■ Data to use ■
━━━━
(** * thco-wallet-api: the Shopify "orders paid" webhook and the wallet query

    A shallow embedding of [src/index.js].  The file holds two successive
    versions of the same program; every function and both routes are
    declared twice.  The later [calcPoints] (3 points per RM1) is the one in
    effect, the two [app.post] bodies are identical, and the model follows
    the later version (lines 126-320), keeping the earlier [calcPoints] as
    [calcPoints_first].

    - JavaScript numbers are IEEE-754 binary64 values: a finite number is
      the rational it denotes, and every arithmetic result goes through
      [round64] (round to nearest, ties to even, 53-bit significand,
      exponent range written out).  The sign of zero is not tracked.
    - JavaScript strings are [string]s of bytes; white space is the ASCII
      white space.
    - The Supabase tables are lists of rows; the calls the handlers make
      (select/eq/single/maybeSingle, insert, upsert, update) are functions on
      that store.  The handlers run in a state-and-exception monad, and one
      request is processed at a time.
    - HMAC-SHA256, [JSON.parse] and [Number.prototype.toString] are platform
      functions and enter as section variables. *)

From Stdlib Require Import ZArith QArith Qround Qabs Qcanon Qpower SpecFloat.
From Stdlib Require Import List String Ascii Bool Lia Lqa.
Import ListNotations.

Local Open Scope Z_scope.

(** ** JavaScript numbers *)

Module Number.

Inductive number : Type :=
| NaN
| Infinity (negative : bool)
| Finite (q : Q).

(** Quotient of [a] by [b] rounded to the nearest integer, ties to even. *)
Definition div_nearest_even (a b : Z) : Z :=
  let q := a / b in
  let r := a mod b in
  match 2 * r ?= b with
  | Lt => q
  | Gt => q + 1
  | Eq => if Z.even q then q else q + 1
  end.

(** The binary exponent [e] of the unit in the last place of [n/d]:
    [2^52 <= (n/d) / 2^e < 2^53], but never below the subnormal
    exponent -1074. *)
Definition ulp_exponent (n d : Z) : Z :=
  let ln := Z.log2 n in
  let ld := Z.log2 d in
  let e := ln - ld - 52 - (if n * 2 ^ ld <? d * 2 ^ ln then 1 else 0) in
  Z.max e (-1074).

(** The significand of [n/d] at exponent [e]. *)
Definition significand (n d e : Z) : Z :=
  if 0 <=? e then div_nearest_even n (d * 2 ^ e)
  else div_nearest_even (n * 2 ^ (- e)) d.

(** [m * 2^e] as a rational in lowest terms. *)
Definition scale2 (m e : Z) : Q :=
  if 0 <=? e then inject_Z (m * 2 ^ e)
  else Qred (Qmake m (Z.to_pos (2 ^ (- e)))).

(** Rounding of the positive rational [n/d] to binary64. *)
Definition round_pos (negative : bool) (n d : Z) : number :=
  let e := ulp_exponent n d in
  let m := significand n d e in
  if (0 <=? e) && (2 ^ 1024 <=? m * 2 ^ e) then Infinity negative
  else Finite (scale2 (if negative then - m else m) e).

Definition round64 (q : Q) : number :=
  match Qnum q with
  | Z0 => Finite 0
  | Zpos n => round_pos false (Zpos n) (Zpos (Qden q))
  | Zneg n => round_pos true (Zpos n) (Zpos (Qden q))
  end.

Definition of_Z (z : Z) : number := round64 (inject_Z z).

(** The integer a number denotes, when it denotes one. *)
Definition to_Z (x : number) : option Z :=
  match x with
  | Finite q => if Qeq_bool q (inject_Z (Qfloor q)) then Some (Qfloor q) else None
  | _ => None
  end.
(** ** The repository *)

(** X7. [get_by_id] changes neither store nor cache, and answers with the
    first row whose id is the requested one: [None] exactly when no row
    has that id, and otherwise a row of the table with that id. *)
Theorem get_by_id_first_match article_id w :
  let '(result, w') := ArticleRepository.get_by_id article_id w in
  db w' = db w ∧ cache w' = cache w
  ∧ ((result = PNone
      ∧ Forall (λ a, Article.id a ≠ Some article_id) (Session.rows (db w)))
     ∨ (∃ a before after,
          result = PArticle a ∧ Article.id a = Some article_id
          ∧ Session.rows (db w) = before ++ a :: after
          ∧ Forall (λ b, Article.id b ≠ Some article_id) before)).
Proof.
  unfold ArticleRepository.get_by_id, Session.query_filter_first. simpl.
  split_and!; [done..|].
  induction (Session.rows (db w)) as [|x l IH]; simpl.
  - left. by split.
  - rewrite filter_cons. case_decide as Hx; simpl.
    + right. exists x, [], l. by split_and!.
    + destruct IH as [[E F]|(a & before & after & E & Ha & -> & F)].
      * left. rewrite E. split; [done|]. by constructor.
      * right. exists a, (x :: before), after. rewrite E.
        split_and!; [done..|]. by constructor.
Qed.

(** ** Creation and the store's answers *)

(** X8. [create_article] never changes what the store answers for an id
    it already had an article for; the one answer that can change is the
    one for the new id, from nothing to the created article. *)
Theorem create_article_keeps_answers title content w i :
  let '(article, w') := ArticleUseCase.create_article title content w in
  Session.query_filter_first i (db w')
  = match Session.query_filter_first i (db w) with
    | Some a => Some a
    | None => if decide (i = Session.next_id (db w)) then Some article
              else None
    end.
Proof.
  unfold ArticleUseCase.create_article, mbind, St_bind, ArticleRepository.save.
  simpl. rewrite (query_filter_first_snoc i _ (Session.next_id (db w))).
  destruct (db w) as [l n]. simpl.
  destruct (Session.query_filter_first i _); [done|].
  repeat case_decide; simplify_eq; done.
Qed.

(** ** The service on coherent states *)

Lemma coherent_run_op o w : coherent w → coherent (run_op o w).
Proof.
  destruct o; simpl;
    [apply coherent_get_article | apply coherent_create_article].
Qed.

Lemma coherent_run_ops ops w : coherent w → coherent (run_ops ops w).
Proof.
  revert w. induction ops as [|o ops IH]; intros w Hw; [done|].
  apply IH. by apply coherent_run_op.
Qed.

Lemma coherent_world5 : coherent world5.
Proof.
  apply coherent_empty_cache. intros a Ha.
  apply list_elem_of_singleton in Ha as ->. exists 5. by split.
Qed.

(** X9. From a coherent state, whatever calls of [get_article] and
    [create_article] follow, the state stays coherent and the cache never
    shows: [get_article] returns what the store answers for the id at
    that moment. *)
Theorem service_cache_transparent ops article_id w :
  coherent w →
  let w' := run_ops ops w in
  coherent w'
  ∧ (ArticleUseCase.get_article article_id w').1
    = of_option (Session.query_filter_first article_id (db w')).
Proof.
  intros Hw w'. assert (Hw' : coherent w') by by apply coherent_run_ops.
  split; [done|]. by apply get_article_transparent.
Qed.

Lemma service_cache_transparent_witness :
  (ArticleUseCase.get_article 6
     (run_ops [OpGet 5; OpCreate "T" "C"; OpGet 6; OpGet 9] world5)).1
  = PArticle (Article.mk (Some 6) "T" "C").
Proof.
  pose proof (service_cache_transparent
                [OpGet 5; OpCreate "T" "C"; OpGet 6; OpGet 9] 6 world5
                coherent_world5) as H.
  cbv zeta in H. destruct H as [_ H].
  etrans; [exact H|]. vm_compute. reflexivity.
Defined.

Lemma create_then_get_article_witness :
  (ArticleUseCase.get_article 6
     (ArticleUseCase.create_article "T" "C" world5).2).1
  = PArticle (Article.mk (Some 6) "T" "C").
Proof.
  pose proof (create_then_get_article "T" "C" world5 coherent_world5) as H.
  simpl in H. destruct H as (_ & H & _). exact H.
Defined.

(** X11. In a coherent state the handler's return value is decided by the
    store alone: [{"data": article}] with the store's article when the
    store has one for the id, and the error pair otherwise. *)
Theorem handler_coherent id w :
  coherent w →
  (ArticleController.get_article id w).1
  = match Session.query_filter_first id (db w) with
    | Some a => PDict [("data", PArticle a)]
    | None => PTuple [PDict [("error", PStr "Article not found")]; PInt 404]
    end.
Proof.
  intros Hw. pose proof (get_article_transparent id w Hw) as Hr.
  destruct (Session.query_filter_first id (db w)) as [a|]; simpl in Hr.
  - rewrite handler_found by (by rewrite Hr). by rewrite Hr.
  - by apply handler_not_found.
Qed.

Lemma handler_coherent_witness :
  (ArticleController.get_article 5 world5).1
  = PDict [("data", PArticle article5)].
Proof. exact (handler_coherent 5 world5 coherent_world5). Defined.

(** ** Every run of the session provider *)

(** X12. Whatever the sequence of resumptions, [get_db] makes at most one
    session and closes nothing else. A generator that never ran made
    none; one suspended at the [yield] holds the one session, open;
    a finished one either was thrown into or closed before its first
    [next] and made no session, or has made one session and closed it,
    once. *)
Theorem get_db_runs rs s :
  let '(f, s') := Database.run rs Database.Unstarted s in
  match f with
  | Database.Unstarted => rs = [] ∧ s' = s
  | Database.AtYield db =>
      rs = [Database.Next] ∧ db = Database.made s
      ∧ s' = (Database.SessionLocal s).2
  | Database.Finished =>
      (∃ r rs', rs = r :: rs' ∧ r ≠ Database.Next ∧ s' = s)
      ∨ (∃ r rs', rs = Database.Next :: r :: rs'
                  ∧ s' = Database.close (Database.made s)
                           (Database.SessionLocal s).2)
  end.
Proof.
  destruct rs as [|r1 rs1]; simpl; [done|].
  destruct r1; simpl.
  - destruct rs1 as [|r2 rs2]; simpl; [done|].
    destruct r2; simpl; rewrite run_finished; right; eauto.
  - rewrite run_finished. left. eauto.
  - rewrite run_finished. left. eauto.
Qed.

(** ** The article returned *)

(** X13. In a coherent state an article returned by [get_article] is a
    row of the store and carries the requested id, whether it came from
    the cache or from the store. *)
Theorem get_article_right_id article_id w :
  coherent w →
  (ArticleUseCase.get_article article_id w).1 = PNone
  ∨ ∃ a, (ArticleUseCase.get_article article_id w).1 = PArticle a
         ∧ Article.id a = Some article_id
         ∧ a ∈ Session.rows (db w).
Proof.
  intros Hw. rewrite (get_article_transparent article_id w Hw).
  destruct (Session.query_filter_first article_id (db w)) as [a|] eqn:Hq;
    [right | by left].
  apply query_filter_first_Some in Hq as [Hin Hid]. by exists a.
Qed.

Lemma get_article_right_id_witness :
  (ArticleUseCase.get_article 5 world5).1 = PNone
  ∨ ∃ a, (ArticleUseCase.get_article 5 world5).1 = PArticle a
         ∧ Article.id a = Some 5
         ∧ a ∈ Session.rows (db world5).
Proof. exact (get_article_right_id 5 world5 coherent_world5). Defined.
━━━━
■ What is expected ■
Retype only the stretch of lines above starting at the one with "the later version" and stopping at the one with "white space.", exactly as written, with both kept.

■ Result for this exercise ■
    the later version (lines 126-320), keeping the earlier [calcPoints] as
    [calcPoints_first].

    - JavaScript numbers are IEEE-754 binary64 values: a finite number is
      the rational it denotes, and every arithmetic result goes through
      [round64] (round to nearest, ties to even, 53-bit significand,
      exponent range written out).  The sign of zero is not tracked.
    - JavaScript strings are [string]s of bytes; white space is the ASCII
      white space.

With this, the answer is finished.